**WORK REQUEST:** Exactly as written, copy the lines that run from the start of the data below to the line containing "normalizer reads off", both ends included.

**INFORMATION SUPPLIED:**
(* ===== verification/SpoolInputs.v ===== *)
(** * SpoolInputs: a live run reads what the watcher has spooled

    The path a file has in the spool, the walk that finds it, and the object key the
    normalizer reads off its path, put together. *)
From S2P Require Import Prelude Text OrderedMap Records Sink Eviction NormalizeArgs L1Window L1Inputs SpoolTree.
Open Scope Z_scope.
Open Scope list_scope.

(** ** Markers in paths *)

Definition families : list string := ["raw_market_event"; "symbol_health"; "source_health"; "gap_alert"]%string.

(** A path component. *)
Definition clean (s : string) : Prop := Forall (fun c => c <> "/"%char /\ c <> "\"%char) (bytes s).

(** A component that does not end in the name of a family. *)
Definition quiet (s : string) : Prop := clean s /\ Forall (fun family => ends_with family s = false) families.

#[export] Instance clean_dec s : Decision (clean s). Proof. unfold clean. apply _. Defined.
#[export] Instance quiet_dec s : Decision (quiet s). Proof. unfold quiet. apply _. Defined.

Lemma clean_app a b : clean (a ++ b) <-> clean a /\ clean b.
Proof. unfold clean. by rewrite bytes_app, Forall_app. Qed.

Lemma clean_no_slash s : clean s -> no_slash s.
Proof. unfold clean, no_slash. rewrite Forall_forall. intros H Hin%list_elem_of_In. by destruct (H _ Hin). Qed.

Lemma ends_with_iff p s : ends_with p s = true <-> exists r, s = (r ++ p)%string.
Proof. split; [apply ends_with_inv|]. intros [r ->]. apply ends_with_app. Qed.

Lemma ends_with_refl s : ends_with s s = true.
Proof. apply (ends_with_app s ""). Qed.

Lemma ends_with_bytes p s : ends_with p s = true -> Forall (fun c => In c (bytes s)) (bytes p).
Proof.
  intros [r ->]%ends_with_inv. rewrite bytes_app. apply Forall_forall. intros c Hc%list_elem_of_In.
  apply in_app_iff. by right.
Qed.

(** A letter of every family that is neither a digit nor a sign. *)
Lemma quiet_number s : Forall (fun c => is_digit c = true \/ c = "-"%char) (bytes s) -> quiet s.
Proof.
  intros H. split.
  - eapply Forall_impl; [exact H|]. intros c [Hc| ->]; [|done]. split; by intros ->.
  - apply Forall_forall. intros family Hf. destruct (ends_with family s) eqn:He; [|done].
    apply ends_with_bytes in He. rewrite Forall_forall in H.
    assert (Ht : In "t"%char (bytes family) \/ In "h"%char (bytes family)).
    { unfold families in Hf. rewrite !elem_of_cons, elem_of_nil in Hf. destruct Hf as [->|[->|[->|[->|[]]]]]; cbn; tauto. }
    rewrite Forall_forall in He. destruct Ht as [Hc|Hc]; apply list_elem_of_In, He, list_elem_of_In, H in Hc as [|]; done.
Qed.

Lemma pad_quiet w z : quiet (pad_zero w z).
Proof.
  apply quiet_number. unfold pad_zero. rewrite !bytes_app, bytes_of_bytes, !Forall_app. split_and!.
  - destruct (z <? 0); cbn; [constructor; [by right|constructor]|constructor].
  - apply Forall_forall. intros c Hc%list_elem_of_In%repeat_spec. subst c. by left.
  - destruct (show_nonneg_digits (Z.abs z) (Z.abs_nonneg z)) as [H _]. rewrite forallb_forall in H.
    apply Forall_forall. intros c Hc%list_elem_of_In. left. by apply H.
Qed.

Lemma families_letters family : family ∈ families ->
  ~ In "="%char (bytes family) /\ no_slash family /\ family <> ""%string.
Proof.
  unfold families, no_slash. rewrite !elem_of_cons, elem_of_nil.
  intros [->|[->|[->|[->|[]]]]]; cbn; intuition congruence.
Qed.

Lemma str_app_eq (a b c d : string) : (a ++ b = c ++ d)%string ->
  exists l, (a = c ++ l /\ d = l ++ b)%string \/ (c = a ++ l /\ b = l ++ d)%string.
Proof.
  intros H. apply (f_equal bytes) in H. rewrite !bytes_app in H. apply app_eq_app in H as [l H].
  exists (of_bytes l). destruct H as [[H1 H2]|[H1 H2]]; [left|right]; split; apply bytes_inj;
    by rewrite bytes_app, bytes_of_bytes.
Qed.

(** A family name reaches no further back than the sign of a [name=value]. *)
Lemma quiet_field name s : clean name -> quiet s -> quiet (name ++ "=" ++ s).
Proof.
  intros Hn [Hc Hq]. split; [apply clean_app; split; [done|]; constructor; [done|exact Hc]|].
  rewrite Forall_forall in Hq |- *. intros family Hf. destruct (ends_with family _) eqn:He; [|done].
  apply ends_with_inv in He as [r Hr]. rewrite <- str_app_assoc in Hr.
  apply str_app_eq in Hr as [l [[Hl Hs]|[_ ->]]].
  - destruct (families_letters family Hf) as (Heq & _). subst family. clear -Hl Hq Hf Heq.
    destruct l as [|c l]; [specialize (Hq _ Hf); cbn in Hq; by rewrite ends_with_refl in Hq|]. exfalso. apply Heq.
    rewrite bytes_app. apply in_app_iff. left. apply (f_equal bytes) in Hl. rewrite !bytes_app in Hl.
    destruct (exists_last (l := bytes (String c l)) ltac:(done)) as (l' & x & Hx). rewrite Hx in Hl |- *.
    rewrite app_assoc in Hl. apply app_inj_tail in Hl as [_ <-]. apply in_app_iff. right. by left.
  - exfalso. specialize (Hq family Hf). by rewrite ends_with_app in Hq.
Qed.

(** ** The first marker of a path *)

Lemma split_once_here p s r : strip_prefix p s = Some r -> split_once p s = Some (""%string, r).
Proof. intros H. destruct s; cbn; by rewrite H. Qed.

Lemma strip_slashed x s r r' : no_slash x -> no_slash s -> strip_prefix (x ++ "/") (s ++ "/" ++ r)%string = Some r' -> s = x.
Proof.
  intros Hx Hs H%strip_prefix_Some. rewrite str_app_assoc in H. cbn in H.
  apply (f_equal (split_char "/")) in H. rewrite !split_char_app in H by done. by injection H.
Qed.

(** A component is skipped unless it ends in the marker. *)
Lemma marker_skip x s r : no_slash x -> x <> ""%string -> no_slash s -> ends_with x s = false ->
  split_once (x ++ "/") (s ++ "/" ++ r) =
  ('(a, b) ← split_once (x ++ "/") r; Some ((s ++ "/" ++ a)%string, b)).
Proof.
  intros Hx Hne. induction s as [|c s IH]; intros Hs He.
  - change ("" ++ "/" ++ r)%string with (String "/" r). cbn [split_once]. destruct x as [|d x]; [done|].
    cbn [append strip_prefix]. destruct (Ascii.eqb_spec d "/") as [->|]; [destruct Hx; by left|].
    by destruct (split_once _ r) as [[]|].
  - assert (Hs' : no_slash s) by (intros Hin; apply Hs; by right).
    destruct (strip_prefix (x ++ "/") (String c s ++ "/" ++ r)) as [r'|] eqn:Ep.
    { apply strip_slashed in Ep; [|done..]. rewrite <- Ep in He. by rewrite ends_with_refl in He. }
    change (String c s ++ "/" ++ r)%string with (String c (s ++ "/" ++ r)) in *. cbn [split_once]. rewrite Ep.
    rewrite IH; [by destruct (split_once _ r) as [[]|]|done|]. destruct (ends_with x s) eqn:E; [|done].
    apply ends_with_inv in E as [a ->]. rewrite <- He. symmetry. apply (ends_with_app x (String c a)).
Qed.

Lemma marker_found x s r : no_slash x -> x <> ""%string -> no_slash s -> ends_with x s = false ->
  split_once (x ++ "/") (s ++ "/" ++ x ++ "/" ++ r) = Some ((s ++ "/")%string, r).
Proof.
  intros Hx Hne Hs He. rewrite marker_skip by done. rewrite (split_once_here _ _ r); [done|].
  rewrite <- str_app_assoc. apply strip_prefix_app.
Qed.

Lemma marker_none x dirs last : no_slash x -> x <> ""%string -> Forall (fun s => no_slash s /\ ends_with x s = false) dirs ->
  no_slash last -> split_once (x ++ "/") (join "/" (dirs ++ [last])) = None.
Proof.
  intros Hx Hne H Hl. induction H as [|s dirs [Hs He] _ IH].
  - cbn. clear Hne. induction last as [|c last IH]; cbn.
    + by destruct x.
    + rewrite IH by (intros Hin; apply Hl; by right). destruct (strip_prefix _ _) as [r|] eqn:E; [|done].
      apply strip_prefix_Some in E. destruct Hl. rewrite E, !bytes_app, !in_app_iff. left. right. by left.
  - cbn [app]. assert (Hj : join "/" (s :: dirs ++ [last]) = (s ++ "/" ++ join "/" (dirs ++ [last]))%string).
    { unfold join. by destruct dirs. }
    rewrite Hj, marker_skip, IH by done. done.
Qed.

**WRITTEN REPLY:**
(* ===== verification/SpoolInputs.v ===== *)
(** * SpoolInputs: a live run reads what the watcher has spooled

    The path a file has in the spool, the walk that finds it, and the object key the
    normalizer reads off its path, put together. *)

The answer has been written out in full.